Start of Exercise data

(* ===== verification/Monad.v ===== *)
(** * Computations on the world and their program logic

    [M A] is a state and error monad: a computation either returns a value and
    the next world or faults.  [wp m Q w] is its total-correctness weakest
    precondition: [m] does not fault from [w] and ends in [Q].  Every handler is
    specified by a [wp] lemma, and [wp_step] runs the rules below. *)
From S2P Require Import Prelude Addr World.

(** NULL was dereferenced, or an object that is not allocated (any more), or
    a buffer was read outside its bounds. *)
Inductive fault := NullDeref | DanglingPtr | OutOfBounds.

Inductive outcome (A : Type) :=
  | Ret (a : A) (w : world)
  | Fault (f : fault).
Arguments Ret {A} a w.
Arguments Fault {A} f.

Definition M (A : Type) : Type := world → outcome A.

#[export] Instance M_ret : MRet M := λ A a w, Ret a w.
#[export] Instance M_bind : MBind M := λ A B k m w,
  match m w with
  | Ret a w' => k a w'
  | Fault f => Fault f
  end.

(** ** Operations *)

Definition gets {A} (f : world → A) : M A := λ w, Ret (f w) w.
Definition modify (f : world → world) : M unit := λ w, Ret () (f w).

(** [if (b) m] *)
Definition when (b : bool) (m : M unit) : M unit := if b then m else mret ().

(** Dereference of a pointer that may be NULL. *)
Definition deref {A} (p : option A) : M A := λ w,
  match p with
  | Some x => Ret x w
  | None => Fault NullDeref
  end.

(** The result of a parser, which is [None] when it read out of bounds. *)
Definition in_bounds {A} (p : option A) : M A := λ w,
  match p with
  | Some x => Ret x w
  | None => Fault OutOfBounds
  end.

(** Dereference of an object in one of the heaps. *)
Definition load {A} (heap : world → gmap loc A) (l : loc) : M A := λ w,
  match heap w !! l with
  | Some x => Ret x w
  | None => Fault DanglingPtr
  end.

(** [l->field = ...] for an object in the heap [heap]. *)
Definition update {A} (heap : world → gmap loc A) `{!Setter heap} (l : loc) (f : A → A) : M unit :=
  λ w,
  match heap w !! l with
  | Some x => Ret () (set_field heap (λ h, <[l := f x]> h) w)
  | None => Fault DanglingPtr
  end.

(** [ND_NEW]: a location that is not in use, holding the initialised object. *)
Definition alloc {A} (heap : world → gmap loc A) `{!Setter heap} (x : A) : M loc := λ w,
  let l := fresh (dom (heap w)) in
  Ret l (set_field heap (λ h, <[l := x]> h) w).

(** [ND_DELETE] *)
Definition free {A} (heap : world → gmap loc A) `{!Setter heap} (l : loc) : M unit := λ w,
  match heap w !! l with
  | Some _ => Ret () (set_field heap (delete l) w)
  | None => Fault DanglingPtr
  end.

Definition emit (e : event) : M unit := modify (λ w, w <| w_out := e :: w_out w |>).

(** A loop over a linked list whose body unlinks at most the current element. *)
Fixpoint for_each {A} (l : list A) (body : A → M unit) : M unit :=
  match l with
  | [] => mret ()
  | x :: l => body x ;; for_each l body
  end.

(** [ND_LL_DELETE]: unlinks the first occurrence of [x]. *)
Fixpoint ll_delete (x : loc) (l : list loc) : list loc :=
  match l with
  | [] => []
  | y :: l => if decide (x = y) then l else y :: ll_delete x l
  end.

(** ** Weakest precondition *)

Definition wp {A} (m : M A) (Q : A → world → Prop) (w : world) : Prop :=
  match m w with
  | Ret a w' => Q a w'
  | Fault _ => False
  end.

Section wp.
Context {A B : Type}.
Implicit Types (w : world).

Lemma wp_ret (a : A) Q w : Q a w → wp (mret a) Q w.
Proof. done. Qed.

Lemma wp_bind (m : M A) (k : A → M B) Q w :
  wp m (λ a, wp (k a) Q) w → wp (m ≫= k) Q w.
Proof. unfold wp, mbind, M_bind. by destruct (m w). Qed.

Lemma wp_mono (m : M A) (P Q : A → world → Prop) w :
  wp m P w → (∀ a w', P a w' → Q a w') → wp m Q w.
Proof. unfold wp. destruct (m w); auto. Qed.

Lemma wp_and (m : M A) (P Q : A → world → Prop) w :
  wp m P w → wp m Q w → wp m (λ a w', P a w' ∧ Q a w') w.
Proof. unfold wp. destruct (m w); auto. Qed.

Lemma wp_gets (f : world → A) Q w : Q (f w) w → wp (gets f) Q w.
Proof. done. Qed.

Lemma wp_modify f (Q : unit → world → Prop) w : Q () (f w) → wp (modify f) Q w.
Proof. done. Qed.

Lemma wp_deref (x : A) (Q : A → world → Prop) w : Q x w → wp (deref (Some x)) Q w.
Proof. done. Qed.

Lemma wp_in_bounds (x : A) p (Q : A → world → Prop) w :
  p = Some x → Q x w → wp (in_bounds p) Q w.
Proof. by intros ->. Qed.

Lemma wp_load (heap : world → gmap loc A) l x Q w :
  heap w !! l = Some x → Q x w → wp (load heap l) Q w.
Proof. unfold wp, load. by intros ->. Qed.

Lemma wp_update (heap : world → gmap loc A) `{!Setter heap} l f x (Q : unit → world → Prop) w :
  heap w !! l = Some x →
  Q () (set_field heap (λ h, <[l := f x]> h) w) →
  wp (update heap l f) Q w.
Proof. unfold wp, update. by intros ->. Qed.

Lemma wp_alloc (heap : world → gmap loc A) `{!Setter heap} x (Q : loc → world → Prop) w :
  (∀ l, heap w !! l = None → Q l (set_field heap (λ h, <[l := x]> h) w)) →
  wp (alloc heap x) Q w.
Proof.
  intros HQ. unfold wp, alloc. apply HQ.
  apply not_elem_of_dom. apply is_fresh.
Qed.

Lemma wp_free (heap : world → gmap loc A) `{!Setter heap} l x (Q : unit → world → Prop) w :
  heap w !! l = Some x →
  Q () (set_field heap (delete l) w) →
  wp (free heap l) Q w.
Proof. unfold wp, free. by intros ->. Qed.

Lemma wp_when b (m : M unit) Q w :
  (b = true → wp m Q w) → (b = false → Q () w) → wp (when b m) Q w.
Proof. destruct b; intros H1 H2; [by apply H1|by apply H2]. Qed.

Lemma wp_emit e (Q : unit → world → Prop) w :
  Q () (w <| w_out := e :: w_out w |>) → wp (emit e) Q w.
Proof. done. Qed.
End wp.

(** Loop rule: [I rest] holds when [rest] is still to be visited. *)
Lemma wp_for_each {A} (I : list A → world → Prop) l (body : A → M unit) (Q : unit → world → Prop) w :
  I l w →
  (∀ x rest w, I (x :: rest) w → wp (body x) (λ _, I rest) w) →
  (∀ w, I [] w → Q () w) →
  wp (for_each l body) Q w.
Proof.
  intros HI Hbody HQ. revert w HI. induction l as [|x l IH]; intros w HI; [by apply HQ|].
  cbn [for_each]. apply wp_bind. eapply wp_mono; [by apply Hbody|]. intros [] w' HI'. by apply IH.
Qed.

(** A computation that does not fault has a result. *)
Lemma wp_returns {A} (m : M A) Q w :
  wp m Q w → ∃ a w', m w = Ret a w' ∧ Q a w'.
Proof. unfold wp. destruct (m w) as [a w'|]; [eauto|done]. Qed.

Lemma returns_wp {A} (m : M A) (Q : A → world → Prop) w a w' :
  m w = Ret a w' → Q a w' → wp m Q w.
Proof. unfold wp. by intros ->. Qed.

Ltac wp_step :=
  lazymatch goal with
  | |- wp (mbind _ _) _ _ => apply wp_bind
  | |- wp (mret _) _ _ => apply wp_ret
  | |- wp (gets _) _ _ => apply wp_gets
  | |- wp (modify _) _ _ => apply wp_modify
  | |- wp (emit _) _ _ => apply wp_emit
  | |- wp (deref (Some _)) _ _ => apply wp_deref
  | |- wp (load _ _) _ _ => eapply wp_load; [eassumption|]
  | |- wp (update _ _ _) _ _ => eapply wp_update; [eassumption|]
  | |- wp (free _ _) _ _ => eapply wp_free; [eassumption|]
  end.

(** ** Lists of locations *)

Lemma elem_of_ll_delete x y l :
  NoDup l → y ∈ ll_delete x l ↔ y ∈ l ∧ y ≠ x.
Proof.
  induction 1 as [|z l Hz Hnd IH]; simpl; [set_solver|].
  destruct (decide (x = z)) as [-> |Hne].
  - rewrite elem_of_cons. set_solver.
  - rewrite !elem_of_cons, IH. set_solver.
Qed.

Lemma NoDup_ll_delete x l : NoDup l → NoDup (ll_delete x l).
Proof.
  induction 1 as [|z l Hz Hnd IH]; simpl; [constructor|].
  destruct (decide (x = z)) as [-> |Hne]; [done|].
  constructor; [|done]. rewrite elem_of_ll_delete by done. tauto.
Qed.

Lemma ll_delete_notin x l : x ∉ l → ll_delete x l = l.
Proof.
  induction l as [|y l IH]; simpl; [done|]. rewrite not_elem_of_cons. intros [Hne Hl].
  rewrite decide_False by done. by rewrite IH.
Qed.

End of Exercise data

Working from the data above, extract solely the lines from the one containing "p = Some x → Q x w → wp (in_bounds p) Q w." through the one containing "(∀ w, I [] w → Q () w) →", exactly as they appear, both included.

  p = Some x → Q x w → wp (in_bounds p) Q w.
Proof. by intros ->. Qed.

Lemma wp_load (heap : world → gmap loc A) l x Q w :
  heap w !! l = Some x → Q x w → wp (load heap l) Q w.
Proof. unfold wp, load. by intros ->. Qed.

Lemma wp_update (heap : world → gmap loc A) `{!Setter heap} l f x (Q : unit → world → Prop) w :
  heap w !! l = Some x →
  Q () (set_field heap (λ h, <[l := f x]> h) w) →
  wp (update heap l f) Q w.
Proof. unfold wp, update. by intros ->. Qed.

Lemma wp_alloc (heap : world → gmap loc A) `{!Setter heap} x (Q : loc → world → Prop) w :
  (∀ l, heap w !! l = None → Q l (set_field heap (λ h, <[l := x]> h) w)) →
  wp (alloc heap x) Q w.
Proof.
  intros HQ. unfold wp, alloc. apply HQ.
  apply not_elem_of_dom. apply is_fresh.
Qed.

Lemma wp_free (heap : world → gmap loc A) `{!Setter heap} l x (Q : unit → world → Prop) w :
  heap w !! l = Some x →
  Q () (set_field heap (delete l) w) →
  wp (free heap l) Q w.
Proof. unfold wp, free. by intros ->. Qed.

Lemma wp_when b (m : M unit) Q w :
  (b = true → wp m Q w) → (b = false → Q () w) → wp (when b m) Q w.
Proof. destruct b; intros H1 H2; [by apply H1|by apply H2]. Qed.

Lemma wp_emit e (Q : unit → world → Prop) w :
  Q () (w <| w_out := e :: w_out w |>) → wp (emit e) Q w.
Proof. done. Qed.
End wp.

(** Loop rule: [I rest] holds when [rest] is still to be visited. *)
Lemma wp_for_each {A} (I : list A → world → Prop) l (body : A → M unit) (Q : unit → world → Prop) w :
  I l w →
  (∀ x rest w, I (x :: rest) w → wp (body x) (λ _, I rest) w) →
  (∀ w, I [] w → Q () w) →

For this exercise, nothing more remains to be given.